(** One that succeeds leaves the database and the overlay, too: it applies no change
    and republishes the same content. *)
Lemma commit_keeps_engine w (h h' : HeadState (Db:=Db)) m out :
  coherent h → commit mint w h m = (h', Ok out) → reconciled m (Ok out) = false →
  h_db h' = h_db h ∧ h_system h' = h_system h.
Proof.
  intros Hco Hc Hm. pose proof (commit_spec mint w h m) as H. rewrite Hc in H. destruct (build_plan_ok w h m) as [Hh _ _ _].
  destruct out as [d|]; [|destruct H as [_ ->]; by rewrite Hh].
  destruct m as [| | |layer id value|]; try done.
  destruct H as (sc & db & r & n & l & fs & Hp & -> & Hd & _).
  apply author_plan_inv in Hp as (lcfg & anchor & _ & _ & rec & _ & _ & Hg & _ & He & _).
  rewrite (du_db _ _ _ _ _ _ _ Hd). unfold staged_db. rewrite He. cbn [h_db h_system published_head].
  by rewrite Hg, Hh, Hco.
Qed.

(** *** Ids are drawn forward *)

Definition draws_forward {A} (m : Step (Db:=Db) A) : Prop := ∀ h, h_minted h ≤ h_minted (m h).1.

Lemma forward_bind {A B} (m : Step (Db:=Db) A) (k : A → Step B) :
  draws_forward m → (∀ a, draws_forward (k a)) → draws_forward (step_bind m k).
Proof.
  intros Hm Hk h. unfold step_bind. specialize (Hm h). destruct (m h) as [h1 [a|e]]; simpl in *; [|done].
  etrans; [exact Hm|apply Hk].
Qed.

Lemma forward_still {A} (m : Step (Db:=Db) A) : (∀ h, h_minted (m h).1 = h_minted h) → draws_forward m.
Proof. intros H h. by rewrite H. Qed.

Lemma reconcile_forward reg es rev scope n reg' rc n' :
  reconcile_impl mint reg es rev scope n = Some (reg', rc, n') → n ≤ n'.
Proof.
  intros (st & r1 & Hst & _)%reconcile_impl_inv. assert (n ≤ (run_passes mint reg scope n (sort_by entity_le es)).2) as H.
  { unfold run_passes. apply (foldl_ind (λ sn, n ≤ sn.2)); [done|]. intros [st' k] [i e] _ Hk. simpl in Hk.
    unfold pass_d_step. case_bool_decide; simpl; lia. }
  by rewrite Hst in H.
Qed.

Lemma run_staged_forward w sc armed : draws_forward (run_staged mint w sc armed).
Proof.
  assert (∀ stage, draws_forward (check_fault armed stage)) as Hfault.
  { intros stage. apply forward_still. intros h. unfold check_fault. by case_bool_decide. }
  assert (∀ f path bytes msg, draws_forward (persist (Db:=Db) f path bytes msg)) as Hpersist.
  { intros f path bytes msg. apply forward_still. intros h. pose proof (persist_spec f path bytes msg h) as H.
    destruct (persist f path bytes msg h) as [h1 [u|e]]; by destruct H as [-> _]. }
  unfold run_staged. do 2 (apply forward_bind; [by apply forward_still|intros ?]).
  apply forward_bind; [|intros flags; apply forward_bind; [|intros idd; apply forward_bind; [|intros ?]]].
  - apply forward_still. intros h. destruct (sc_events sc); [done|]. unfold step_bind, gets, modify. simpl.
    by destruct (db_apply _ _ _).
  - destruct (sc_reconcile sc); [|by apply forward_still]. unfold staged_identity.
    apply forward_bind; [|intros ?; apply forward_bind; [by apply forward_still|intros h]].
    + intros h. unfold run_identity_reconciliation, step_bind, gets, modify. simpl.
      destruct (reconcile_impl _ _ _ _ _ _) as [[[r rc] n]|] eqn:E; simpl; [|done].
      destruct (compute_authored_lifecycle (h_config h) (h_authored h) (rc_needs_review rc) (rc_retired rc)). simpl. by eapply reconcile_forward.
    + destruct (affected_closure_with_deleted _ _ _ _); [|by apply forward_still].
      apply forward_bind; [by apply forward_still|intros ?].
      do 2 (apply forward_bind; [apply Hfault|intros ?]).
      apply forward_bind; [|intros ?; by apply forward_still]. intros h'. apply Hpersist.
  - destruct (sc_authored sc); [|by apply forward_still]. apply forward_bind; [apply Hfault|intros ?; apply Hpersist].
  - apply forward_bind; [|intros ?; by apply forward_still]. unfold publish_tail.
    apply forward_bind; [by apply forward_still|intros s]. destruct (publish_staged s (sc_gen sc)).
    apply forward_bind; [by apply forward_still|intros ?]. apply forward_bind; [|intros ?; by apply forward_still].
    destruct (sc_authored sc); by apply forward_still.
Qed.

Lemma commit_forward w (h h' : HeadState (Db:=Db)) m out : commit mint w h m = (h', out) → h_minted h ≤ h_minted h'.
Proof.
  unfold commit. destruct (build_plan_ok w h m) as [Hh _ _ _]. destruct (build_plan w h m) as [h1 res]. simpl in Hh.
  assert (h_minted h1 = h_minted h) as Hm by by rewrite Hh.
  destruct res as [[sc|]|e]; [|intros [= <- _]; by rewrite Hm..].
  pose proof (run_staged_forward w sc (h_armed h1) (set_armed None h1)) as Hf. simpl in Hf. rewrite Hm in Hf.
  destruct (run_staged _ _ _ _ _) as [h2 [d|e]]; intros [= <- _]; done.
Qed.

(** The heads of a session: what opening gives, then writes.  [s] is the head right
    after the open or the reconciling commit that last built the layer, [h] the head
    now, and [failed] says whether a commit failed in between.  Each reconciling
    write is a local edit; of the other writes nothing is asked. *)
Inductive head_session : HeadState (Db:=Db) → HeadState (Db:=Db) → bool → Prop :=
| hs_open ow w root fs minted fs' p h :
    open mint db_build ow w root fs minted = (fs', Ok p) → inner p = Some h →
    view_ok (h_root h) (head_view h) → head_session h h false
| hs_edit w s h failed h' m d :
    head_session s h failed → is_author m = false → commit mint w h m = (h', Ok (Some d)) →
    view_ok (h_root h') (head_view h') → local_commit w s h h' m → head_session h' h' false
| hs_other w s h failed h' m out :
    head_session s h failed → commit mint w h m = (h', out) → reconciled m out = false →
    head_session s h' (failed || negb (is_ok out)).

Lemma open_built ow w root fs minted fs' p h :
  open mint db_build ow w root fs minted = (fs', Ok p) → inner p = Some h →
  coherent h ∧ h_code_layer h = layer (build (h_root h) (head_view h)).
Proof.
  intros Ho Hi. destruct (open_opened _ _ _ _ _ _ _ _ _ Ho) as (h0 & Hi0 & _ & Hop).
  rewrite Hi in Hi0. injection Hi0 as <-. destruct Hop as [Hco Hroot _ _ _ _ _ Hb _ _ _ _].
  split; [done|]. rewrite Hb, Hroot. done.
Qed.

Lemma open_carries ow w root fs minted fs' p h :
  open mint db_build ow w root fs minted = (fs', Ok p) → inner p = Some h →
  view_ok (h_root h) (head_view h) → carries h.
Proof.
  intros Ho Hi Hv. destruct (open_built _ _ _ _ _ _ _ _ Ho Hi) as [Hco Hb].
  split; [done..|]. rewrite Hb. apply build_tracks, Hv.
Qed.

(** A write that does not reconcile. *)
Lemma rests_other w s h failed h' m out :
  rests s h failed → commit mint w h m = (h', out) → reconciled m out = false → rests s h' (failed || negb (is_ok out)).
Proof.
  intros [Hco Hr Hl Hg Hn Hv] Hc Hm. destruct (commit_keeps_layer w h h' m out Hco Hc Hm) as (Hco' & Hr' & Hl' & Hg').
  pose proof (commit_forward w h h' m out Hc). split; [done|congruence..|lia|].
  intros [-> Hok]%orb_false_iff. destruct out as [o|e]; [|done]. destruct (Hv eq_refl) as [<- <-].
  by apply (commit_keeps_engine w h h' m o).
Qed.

...

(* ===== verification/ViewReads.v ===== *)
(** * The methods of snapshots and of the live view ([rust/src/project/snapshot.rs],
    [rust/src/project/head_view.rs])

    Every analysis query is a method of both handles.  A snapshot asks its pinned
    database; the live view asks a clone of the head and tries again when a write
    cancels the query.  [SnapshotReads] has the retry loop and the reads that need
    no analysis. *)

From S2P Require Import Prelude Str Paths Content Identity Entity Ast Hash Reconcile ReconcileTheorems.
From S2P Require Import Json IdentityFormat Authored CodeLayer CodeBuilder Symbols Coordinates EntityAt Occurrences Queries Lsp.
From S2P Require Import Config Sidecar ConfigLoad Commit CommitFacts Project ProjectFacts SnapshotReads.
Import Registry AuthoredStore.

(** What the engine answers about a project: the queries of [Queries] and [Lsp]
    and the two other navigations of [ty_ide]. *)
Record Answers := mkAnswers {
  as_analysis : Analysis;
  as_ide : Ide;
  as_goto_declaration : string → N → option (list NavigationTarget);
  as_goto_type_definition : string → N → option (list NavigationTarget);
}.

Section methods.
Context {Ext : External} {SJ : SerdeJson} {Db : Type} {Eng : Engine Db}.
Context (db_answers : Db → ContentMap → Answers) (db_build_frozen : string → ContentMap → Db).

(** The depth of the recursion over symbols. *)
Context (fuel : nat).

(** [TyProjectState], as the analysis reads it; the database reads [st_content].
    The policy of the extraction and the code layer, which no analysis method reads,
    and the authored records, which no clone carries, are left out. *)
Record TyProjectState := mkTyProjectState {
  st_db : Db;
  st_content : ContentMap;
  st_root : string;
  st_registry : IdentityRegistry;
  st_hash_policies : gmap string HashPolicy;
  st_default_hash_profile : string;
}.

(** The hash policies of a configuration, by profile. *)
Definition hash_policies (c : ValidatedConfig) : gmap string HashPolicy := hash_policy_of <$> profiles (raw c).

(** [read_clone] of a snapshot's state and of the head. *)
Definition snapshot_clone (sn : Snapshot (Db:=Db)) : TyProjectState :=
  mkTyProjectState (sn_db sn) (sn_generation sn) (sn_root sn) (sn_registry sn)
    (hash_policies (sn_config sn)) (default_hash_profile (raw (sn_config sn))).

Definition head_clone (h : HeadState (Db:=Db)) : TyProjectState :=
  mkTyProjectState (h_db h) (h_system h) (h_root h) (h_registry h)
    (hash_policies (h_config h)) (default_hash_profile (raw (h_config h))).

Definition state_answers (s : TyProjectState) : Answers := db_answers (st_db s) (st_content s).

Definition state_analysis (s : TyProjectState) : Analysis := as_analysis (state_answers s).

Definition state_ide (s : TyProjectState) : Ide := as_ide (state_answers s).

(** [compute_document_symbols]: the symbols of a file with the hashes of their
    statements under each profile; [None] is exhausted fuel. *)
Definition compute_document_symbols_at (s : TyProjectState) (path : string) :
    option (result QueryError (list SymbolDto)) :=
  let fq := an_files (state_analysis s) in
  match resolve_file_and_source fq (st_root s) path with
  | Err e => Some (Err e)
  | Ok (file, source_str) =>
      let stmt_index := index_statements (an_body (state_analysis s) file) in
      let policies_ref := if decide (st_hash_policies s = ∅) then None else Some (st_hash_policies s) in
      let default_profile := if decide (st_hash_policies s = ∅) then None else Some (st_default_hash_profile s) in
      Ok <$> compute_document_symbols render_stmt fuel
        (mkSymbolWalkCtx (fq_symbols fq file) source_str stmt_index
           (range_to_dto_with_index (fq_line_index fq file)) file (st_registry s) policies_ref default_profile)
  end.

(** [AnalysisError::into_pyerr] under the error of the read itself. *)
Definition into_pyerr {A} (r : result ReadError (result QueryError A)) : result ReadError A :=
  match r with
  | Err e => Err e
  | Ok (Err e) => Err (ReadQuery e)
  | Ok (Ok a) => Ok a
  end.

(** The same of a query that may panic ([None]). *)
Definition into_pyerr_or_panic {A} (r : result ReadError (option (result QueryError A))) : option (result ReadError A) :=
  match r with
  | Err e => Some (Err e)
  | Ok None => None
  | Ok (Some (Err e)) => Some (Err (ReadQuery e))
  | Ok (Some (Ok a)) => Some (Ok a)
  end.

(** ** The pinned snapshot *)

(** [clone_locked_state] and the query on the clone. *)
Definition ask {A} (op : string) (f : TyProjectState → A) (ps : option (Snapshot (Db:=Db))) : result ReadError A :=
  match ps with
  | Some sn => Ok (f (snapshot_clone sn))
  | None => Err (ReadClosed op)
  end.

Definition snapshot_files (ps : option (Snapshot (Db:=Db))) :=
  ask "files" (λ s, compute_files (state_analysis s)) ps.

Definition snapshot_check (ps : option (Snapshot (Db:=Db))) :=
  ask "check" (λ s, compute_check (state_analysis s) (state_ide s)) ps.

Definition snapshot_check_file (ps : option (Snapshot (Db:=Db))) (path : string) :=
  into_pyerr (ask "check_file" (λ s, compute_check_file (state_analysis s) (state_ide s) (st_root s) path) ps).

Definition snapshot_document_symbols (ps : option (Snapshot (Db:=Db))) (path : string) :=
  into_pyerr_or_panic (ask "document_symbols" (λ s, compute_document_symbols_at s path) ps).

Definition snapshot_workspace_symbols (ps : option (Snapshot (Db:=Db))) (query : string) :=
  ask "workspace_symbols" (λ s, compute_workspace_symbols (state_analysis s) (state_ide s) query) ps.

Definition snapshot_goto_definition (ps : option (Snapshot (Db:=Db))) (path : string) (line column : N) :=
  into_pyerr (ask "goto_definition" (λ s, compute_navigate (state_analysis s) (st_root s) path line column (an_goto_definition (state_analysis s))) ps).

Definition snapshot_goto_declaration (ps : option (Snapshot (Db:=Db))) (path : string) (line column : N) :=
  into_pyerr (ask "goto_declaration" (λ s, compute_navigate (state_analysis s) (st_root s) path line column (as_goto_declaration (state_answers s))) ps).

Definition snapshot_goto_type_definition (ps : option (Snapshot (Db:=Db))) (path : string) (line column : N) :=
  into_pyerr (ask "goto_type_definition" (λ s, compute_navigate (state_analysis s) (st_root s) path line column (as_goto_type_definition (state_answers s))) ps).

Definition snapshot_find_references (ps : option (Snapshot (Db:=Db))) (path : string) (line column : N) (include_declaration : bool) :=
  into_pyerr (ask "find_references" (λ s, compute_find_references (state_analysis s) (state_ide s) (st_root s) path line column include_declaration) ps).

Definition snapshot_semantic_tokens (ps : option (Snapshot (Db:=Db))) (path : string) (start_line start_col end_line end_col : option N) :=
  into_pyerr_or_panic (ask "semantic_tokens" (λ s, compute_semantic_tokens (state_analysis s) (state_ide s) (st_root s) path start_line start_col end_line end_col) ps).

Goal of the exercise
Starting at the line above that contains "- destruct (sc_reconcile", repeat each line exactly up to and including the line that contains "run_identity_reconciliation, step_bind, gets, modify. simpl.", and stop there.

Response box
  - destruct (sc_reconcile sc); [|by apply forward_still]. unfold staged_identity.
    apply forward_bind; [|intros ?; apply forward_bind; [by apply forward_still|intros h]].
    + intros h. unfold run_identity_reconciliation, step_bind, gets, modify. simpl.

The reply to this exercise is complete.